Conformation-determined through-bond versus through-space electronic communication in mixed-valence systems with a cross-conjugated urea bridge.

Abstract

Bis-triarylamine 2 and cyclometalated diruthenium 6(PF6)2 with a linear trans,trans-urea bridge have been prepared, together with the bis-triarylamine 3 and cyclometalated diruthenium 8(PF6)2 with a folded cis,cis-N,N-dimethylurea bridge. The linear or folded conformations of these molecules are supported by single-crystal X-ray structures of 2, 3, and other related compounds. These compounds display two consecutive anodic redox waves (N(·+/0) or Ru(III/II) processes) with a potential separation of 110-170 mV. This suggests that an efficient electronic coupling is present between two redox termini through the cross-conjugated urea bridge.

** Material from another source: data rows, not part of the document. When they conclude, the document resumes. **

(** * libsigrok session core (src/session.c): shallow embedding and properties

    The development follows session.c function by function.  C [int] and
    [int64_t] values are integers in [Z]; signed overflow is undefined in C
    and does not occur for the magnitudes handled here (descriptor counts,
    microsecond clock readings), so signed arithmetic is written with the
    plain operations of [Z].  Conversions to unsigned types ([guint]) and
    narrowing casts are written out.  A [GArray] is a list; a NULL pointer
    argument is [None]. *)

From stdpp Require Import base numbers list.
From Stdlib Require Import ZArith Lia.

Open Scope Z_scope.

(** ** Constants of libsigrok.h and of the C library *)

(** Modelled from the spec: the status codes Ok, Generic, MallocFailure,
    BadArg and Bug of section 6.  They are the enumerators SR_OK, SR_ERR,
    SR_ERR_MALLOC, SR_ERR_ARG and SR_ERR_BUG of libsigrok.h, which session.c
    includes; the numbers are those of that header. *)

Definition SR_OK : Z := 0.
Definition SR_ERR : Z := -1.
Definition SR_ERR_MALLOC : Z := -2.
Definition SR_ERR_ARG : Z := -3.
Definition SR_ERR_BUG : Z := -4.

Definition INT_MAX : Z := 2 ^ 31 - 1.
Definition INT64_MAX : Z := 2 ^ 63 - 1.
Definition G_USEC_PER_SEC : Z := 1000000.

(** Conversion of an [int] to [guint] (the length parameters of GArray). *)
Definition guint (z : Z) : Z := z mod 2 ^ 32.

(** Conversion of an [int] to [gushort] (the [events] field of GPollFD). *)
Definition gushort (z : Z) : Z := z mod 2 ^ 16.

(** The 32 low bits of a value read as a signed [int]: the cast
    [(int)poll_object] of a [gintptr], and the value of an [int] field
    read from memory. *)
Definition int_of_gintptr (z : Z) : Z := (z + 2 ^ 31) mod 2 ^ 32 - 2 ^ 31.

(** ** GArray operations used by the registry (GLib)

    [g_array_append_vals a data len] appends the first [len] elements found
    at [data]; a [len] beyond what [data] holds makes the C code read past
    the array of the caller, which is undefined and has no counterpart
    here: statements about an accepted add carry [call_in_contract], which
    excludes it.  [g_array_remove_index a i] and
    [g_array_remove_range a i n] leave the array unchanged when the range
    is not inside it (GLib's [g_return_val_if_fail]). *)

Definition g_array_append_vals {A} (a : list A) (data : option (list A))
    (len : Z) : list A :=
  if len =? 0 then a
  else a ++ take (Z.to_nat len) (default [] data).

Definition g_array_append_val {A} (a : list A) (x : A) : list A := a ++ [x].

Definition g_array_remove_index {A} (a : list A) (index_ : nat) : list A :=
  delete index_ a.

Definition g_array_remove_range {A} (a : list A) (index_ length_ : Z) : list A :=
  if (index_ + length_ <=? Z.of_nat (length a))
  then take (Z.to_nat index_) a ++ drop (Z.to_nat (index_ + length_)) a
  else a.

(** ** Data model: struct source, GPollFD, the session *)

Record GPollFD := mkPollFD { fd : Z; events : Z; revents : Z }.

(** [struct source] of session.c.  [cb] is the address of the callback (0 is
    NULL).
    [src_id] is a ghost field: it numbers the registry entries in the order
    of their creation, so that an entry can be told from a later entry
    installed under the same [poll_object].  No operation reads it. *)
Record source := mkSource {
  timeout : Z;
  due : Z;
  cb : Z;
  cb_data : Z;
  poll_object : Z;
  num_fds : Z;
  triggered : bool;
  src_id : nat
}.

(** Modelled from the spec: the context handle of section 3, with the USB
    integration of section 6.  [struct sr_context] is declared in
    libsigrok-internal.h; these are the two members that session.c reads. *)
Record sr_context := mkContext {
  libusb_ctx : Z;
  usb_source_present : bool
}.
(** * InstallRequirements.py: a shallow embedding and its properties

    The program reads the installed distributions, parses [requirements.txt],
    keeps the requirement lines that are not already satisfied and hands them
    to pip, falling back to a plain [pip install -r requirements.txt].

    Python [str] values are modelled as [string]; a character stands for a
    code point below 256.  A [dict] from names to versions is a
    [gmap string string].  Code that prints, touches files or starts a
    subprocess lives in a small state-and-exception monad over an explicit
    environment. *)

From Stdlib Require Import Ascii String NArith ZArith List Bool Lia.
From stdpp Require Import base option gmap strings pretty.


(** ** Characters and the [str] methods the program uses *)

Module Str.

(** [str.isspace] on one code point below 256: TAB..CR, FS..US, space,
    NEL and the no-break space. *)
Definition is_space (c : ascii) : bool :=
  let n := N_of_ascii c in
  ((9 <=? n) && (n <=? 13) || (28 <=? n) && (n <=? 32)
   || (n =? 133) || (n =? 160))%N.

(** The character class [[a-zA-Z0-9_-]] of the regular expression. *)
Definition is_name_char (c : ascii) : bool :=
  let n := N_of_ascii c in
  ((97 <=? n) && (n <=? 122) || (65 <=? n) && (n <=? 90)
   || (48 <=? n) && (n <=? 57) || (n =? 95) || (n =? 45))%N.

(** [str.lower] on one code point below 256: [A-Z] and the Latin-1 capitals
    (all of 192..222 but the multiplication sign 215) move up by 32. *)
Definition lower_char (c : ascii) : ascii :=
  let n := N_of_ascii c in
  if ((65 <=? n) && (n <=? 90)
      || (192 <=? n) && (n <=? 222) && negb (n =? 215))%N
  then ascii_of_N (n + 32) else c.

Fixpoint map (f : ascii → ascii) (s : string) : string :=
  match s with
  | EmptyString => EmptyString
  | String c r => String (f c) (map f r)
  end.

Fixpoint forallb (p : ascii → bool) (s : string) : bool :=
  match s with
  | EmptyString => true
  | String c r => p c && forallb p r
  end.

(** [s.lower()] *)
Definition lower : string → string := map lower_char.

(** [s.replace(a, b)] for one-character [a] and [b]. *)
Definition replace_char (a b : ascii) : string → string :=
  map (λ c, if Ascii.eqb c a then b else c).

(** [c in s] for a one-character [c]. *)
Fixpoint contains_char (a : ascii) (s : string) : bool :=
  match s with
  | EmptyString => false
  | String c r => Ascii.eqb c a || contains_char a r
  end.

(** [s.split(a)[0]]: the text before the first [a], all of [s] when there
    is none. *)
Fixpoint before_char (a : ascii) (s : string) : string :=
  match s with
  | EmptyString => EmptyString
  | String c r => if Ascii.eqb c a then EmptyString
                  else String c (before_char a r)
  end.

(** [s.startswith(p)] *)
Fixpoint startswith (p s : string) : bool :=
  match p with
  | EmptyString => true
  | String a p' =>
      match s with
      | EmptyString => false
      | String c s' => Ascii.eqb a c && startswith p' s'
      end
  end.

(** [p in s] for strings. *)
Fixpoint contains (p s : string) : bool :=
  match s with
  | EmptyString => startswith p s
  | String _ r => startswith p s || contains p r
  end.

(** [s.lstrip()], [s.rstrip()] and [s.strip()] without argument. *)
Fixpoint lstrip (s : string) : string :=
  match s with
  | EmptyString => EmptyString
  | String c r => if is_space c then lstrip r else s
  end.

Fixpoint rstrip (s : string) : string :=
  match s with
  | EmptyString => EmptyString
  | String c r =>
      match rstrip r with
      | EmptyString => if is_space c then EmptyString
                       else String c EmptyString
      | r' => String c r'
      end
  end.

Definition strip (s : string) : string := rstrip (lstrip s).

(** [s.replace(old, new)] for a non-empty [old]: the occurrences of [old]
    are found from the left and do not overlap.  [skip] counts the
    characters of a matched occurrence that are still to be passed. *)
Fixpoint replace_go (old new s : string) (skip : nat) : string :=
  match s with
  | EmptyString => EmptyString
  | String c r =>
      match skip with
      | S k => replace_go old new r k
      | O => if startswith old s
             then new +:+ replace_go old new r (String.length old - 1)
             else String c (replace_go old new r 0)
      end
  end.

Definition replace (old new s : string) : string := replace_go old new s 0.

(** The two groups of the [re.match] in [parse_requirement_line]: group 1
    is the longest run of name characters at the start, which must not be
    empty; group 2 is a greedy run of dots, that is everything up to the
    first line feed (a dot matches any character but the line feed). *)
Fixpoint span (p : ascii → bool) (s : string) : string * string :=
  match s with
  | EmptyString => (EmptyString, EmptyString)
  | String c r => if p c then let '(a, b) := span p r in (String c a, b)
                  else (EmptyString, s)
  end.

Definition LF : ascii := ascii_of_N 10.
(** Modelled from the spec: the property [Background.inherited_steps] of
    [behave/model.py]: for the Background of a Rule, the steps of the
    Background of the Feature the Rule belongs to; none otherwise. *)
Definition inherited_steps (b : Background) : M (list Step) :=
  match background_parent b with
  | None => mret []
  | Some parent =>
      o ← deref parent;
      match o with
      | ORule r =>
          match rule_parent r with
          | None => mret []
          | Some feature =>
              f ← deref feature;
              match get_background f with
              | Some (Some fb) =>
                  o ← deref fb;
                  mret (default [] (get_steps o))
              | _ => mret []
              end
          end
      | _ => mret []
      end
  end.

(** [Parser._build_rule_statement] *)
Definition _build_rule_statement (keyword line : string) : M unit :=
  p ← get;
  rule ← new (ORule
    {| rule_header := header_here p keyword line; rule_tags := self_tags p;
       rule_description := []; rule_background := None;
       rule_scenarios := []; rule_parent := None |});
  modify (set_rule (Some rule));;
  modify (set_scenario_container (Some rule));;
  modify (set_statement (Some rule));;
  (match self_feature p with
   | Some feature => add_rule feature rule
   | None => mret tt
   end);;
  modify (set_tags []).

(** [" @".join(self.tags)] *)
Definition join_tags (ts : list Tag) : string :=
  PyStr.join " @" (map tag_name ts).
(** A block taken from [C] fits the same place of an array of the shape
    of [C]: the assignment goes through, and changes the entries of that
    place in the matrix of element [i] only. *)
Lemma setblock_same_place (C res : array3d) i r0 r1 c0 c1 k :
  nR res = nR C -> nC res = nC C ->
  exists res',
    setblock i r0 r1 c0 c1 (scaled_block C i r0 r1 c0 c1 k) res = Ok res' /\
    nE res' = nE res /\ nR res' = nR res /\ nC res' = nC res /\
    forall e r c, (r < nR C)%nat -> (c < nC C)%nat ->
      at3 res' e r c =
      if (e =? i)%nat && (r0 <=? r)%nat && (r <? r0 + slice_len r0 r1 (nR C))%nat
         && (c0 <=? c)%nat && (c <? c0 + slice_len c0 c1 (nC C))%nat
      then at3 C i r c * k
      else at3 res e r c.
Proof.
  intros HR HC. unfold setblock. cbn [rows cols scaled_block at2].
  rewrite HR, HC, !fits_refl. cbn [andb].
  eexists. split; [reflexivity|]. cbn [nE nR nC at3].
  repeat (split; [reflexivity|]).
  intros e r c Hr Hc.
  destruct ((e =? i)%nat && (r0 <=? r)%nat && (r <? r0 + slice_len r0 r1 (nR C))%nat
            && (c0 <=? c)%nat && (c <? c0 + slice_len c0 c1 (nC C))%nat) eqn:Hin;
    [|reflexivity].
  rewrite !andb_true_iff in Hin. destruct Hin as ((((_ & Hr0) & Hr1) & Hc0) & Hc1).
  apply Nat.leb_le in Hr0, Hc0. apply Nat.ltb_lt in Hr1, Hc1.
  assert (Hrow : (r0 + (if (slice_len r0 r1 (nR C) =? 1)%nat then 0 else r - r0) = r)%nat).
  { destruct (slice_len r0 r1 (nR C) =? 1)%nat eqn:E; [apply Nat.eqb_eq in E|]; lia. }
  assert (Hcol : (c0 + (if (slice_len c0 c1 (nC C) =? 1)%nat then 0 else c - c0) = c)%nat).
  { destruct (slice_len c0 c1 (nC C) =? 1)%nat eqn:E; [apply Nat.eqb_eq in E|]; lia. }
  by rewrite Hrow, Hcol.
Qed.

Lemma setblock_Ok_inv i r0 r1 c0 c1 src res res' :
  setblock i r0 r1 c0 c1 src res = Ok res' ->
  fits (slice_len r0 r1 (nR res)) (rows src)
    && fits (slice_len c0 c1 (nC res)) (cols src) = true /\
  nR res' = nR res /\ nC res' = nC res.
Proof.
  unfold setblock.
  destruct (fits (slice_len r0 r1 (nR res)) (rows src)
            && fits (slice_len c0 c1 (nC res)) (cols src)); [|discriminate].
  intros [= <-]. repeat split.
Qed.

The degree of electronic coupling has been investigated by using spectroelectrochemical measurements. Distinct intervalence charge-transfer (IVCT) transitions have been observed for mixed-valent (MV) compounds with a linear conformation. The IVCT transitions can also be identified for the folded MV compounds, albeit with a much weaker intensity. DFT results support that the electronic communication occurs by a through-bond and through-space pathway for the linear and folded compounds, respectively. The IVCT transitions of the MV compounds have been reproduced by TDDFT calculations. For the purpose of comparison, a bistriarylamine and a diruthenium complex with an imidazolidin-2-one bridge and a urea-containing mono-triarylamine and monoruthenium complex have been synthesized and studied.